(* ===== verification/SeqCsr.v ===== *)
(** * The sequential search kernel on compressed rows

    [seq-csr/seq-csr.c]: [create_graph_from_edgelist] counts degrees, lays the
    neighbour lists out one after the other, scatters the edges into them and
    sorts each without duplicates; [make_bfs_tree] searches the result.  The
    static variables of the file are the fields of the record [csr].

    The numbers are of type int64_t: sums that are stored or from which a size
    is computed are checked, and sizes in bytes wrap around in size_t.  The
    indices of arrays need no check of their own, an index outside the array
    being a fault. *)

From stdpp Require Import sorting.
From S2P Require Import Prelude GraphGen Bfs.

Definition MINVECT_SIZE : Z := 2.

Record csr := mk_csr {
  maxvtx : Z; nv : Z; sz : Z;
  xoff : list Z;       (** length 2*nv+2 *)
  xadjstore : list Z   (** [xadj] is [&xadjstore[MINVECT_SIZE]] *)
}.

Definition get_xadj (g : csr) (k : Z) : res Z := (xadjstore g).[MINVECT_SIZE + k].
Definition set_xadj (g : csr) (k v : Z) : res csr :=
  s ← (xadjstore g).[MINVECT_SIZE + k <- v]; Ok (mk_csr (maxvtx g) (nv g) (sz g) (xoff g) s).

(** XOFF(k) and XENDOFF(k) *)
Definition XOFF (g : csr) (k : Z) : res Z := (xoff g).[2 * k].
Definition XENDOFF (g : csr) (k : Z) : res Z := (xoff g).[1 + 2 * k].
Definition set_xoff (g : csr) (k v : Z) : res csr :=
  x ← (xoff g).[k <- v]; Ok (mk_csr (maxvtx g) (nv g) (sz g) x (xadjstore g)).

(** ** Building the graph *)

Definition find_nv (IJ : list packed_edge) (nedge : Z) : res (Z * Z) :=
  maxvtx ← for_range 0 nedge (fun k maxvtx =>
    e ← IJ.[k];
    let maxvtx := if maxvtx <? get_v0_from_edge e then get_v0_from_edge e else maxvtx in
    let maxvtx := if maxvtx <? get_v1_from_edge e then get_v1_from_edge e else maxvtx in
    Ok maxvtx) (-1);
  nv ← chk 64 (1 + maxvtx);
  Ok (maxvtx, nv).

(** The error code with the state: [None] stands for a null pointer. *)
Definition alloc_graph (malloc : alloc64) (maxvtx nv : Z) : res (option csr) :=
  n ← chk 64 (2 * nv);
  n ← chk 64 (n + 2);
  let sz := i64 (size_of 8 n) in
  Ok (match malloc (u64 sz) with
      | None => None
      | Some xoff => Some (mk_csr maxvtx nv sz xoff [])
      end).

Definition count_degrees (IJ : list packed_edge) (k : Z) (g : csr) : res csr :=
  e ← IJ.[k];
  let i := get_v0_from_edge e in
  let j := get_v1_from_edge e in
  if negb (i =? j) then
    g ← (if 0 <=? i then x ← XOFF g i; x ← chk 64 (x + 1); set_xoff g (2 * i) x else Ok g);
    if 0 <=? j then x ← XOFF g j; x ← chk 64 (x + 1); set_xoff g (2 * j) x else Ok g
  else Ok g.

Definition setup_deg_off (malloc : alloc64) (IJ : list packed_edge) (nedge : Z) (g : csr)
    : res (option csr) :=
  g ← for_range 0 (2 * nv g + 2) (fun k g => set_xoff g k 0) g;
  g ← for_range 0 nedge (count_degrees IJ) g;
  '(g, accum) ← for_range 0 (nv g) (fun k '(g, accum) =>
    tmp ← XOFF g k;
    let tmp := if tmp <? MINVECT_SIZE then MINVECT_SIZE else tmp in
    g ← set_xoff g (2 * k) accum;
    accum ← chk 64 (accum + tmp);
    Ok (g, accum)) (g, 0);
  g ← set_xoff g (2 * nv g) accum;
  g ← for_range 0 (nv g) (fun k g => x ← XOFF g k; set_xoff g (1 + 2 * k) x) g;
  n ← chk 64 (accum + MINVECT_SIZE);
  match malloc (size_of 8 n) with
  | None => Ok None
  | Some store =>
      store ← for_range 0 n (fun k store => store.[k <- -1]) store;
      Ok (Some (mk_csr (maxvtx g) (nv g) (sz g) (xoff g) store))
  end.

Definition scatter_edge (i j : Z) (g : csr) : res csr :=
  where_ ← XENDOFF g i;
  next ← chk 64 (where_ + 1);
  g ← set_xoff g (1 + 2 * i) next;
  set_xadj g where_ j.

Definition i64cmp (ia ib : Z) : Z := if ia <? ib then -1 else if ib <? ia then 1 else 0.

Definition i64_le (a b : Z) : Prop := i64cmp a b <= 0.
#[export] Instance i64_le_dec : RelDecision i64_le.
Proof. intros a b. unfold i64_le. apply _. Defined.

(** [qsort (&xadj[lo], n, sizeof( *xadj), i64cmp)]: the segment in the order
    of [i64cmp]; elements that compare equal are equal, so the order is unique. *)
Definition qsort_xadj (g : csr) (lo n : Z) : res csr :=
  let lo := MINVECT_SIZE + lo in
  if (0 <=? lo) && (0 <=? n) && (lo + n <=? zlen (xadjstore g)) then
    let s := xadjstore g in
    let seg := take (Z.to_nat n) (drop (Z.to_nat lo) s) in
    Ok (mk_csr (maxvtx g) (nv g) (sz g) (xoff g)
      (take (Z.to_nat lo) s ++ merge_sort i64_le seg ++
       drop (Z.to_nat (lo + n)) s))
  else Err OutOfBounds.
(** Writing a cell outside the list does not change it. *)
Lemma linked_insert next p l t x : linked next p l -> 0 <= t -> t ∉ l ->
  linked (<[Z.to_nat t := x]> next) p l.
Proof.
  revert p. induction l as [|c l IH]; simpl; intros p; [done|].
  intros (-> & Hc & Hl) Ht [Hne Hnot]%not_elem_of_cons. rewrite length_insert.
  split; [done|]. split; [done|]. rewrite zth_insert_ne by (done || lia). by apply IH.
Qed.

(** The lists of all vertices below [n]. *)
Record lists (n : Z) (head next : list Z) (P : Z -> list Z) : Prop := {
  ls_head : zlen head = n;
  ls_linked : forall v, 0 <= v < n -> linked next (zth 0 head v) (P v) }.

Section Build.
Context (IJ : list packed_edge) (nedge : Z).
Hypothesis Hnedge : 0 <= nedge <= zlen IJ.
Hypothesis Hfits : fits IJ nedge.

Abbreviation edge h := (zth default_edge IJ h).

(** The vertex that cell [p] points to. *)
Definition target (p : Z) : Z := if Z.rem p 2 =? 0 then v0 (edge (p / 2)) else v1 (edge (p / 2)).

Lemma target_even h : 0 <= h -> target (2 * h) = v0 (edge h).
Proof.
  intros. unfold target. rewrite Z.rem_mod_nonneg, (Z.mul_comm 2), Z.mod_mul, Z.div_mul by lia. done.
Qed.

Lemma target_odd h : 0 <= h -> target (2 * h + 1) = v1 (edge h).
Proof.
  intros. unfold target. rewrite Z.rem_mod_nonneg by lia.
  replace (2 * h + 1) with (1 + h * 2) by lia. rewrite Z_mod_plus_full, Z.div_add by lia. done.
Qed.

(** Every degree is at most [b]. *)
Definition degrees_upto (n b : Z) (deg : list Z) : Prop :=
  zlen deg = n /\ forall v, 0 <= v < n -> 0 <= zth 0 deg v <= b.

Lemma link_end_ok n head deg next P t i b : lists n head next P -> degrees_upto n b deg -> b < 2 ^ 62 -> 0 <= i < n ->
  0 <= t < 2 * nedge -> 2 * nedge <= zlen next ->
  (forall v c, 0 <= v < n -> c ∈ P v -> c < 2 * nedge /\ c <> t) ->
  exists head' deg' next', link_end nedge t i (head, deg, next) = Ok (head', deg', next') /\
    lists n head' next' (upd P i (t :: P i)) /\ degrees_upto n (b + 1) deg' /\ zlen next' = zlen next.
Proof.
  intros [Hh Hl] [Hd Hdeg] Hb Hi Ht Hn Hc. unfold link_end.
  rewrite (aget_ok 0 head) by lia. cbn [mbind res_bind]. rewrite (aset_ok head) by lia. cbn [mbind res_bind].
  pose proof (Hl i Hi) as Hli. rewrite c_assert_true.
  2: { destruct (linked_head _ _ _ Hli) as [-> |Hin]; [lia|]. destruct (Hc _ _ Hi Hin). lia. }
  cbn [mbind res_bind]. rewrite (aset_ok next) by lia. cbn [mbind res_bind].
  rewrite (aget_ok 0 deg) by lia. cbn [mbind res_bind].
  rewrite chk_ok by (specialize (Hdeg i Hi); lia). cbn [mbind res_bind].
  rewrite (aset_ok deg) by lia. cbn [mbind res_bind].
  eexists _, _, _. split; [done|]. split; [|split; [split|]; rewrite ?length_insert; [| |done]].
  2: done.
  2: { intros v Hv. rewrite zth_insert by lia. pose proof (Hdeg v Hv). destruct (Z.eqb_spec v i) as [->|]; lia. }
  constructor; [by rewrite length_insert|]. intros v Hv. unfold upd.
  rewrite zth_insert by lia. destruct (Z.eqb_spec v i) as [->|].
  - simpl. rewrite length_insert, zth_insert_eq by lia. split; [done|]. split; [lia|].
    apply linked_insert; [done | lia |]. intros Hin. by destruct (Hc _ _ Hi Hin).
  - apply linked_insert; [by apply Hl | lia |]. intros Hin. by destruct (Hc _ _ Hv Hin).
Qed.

☆ ☆ ☆ ☆ ☆

> _To do_: Report every line in the listing that holds the word "malloc".

> _Answer to this problem_:
Definition alloc_graph (malloc : alloc64) (maxvtx nv : Z) : res (option csr) :=
  Ok (match malloc (u64 sz) with
Definition setup_deg_off (malloc : alloc64) (IJ : list packed_edge) (nedge : Z) (g : csr)
  match malloc (size_of 8 n) with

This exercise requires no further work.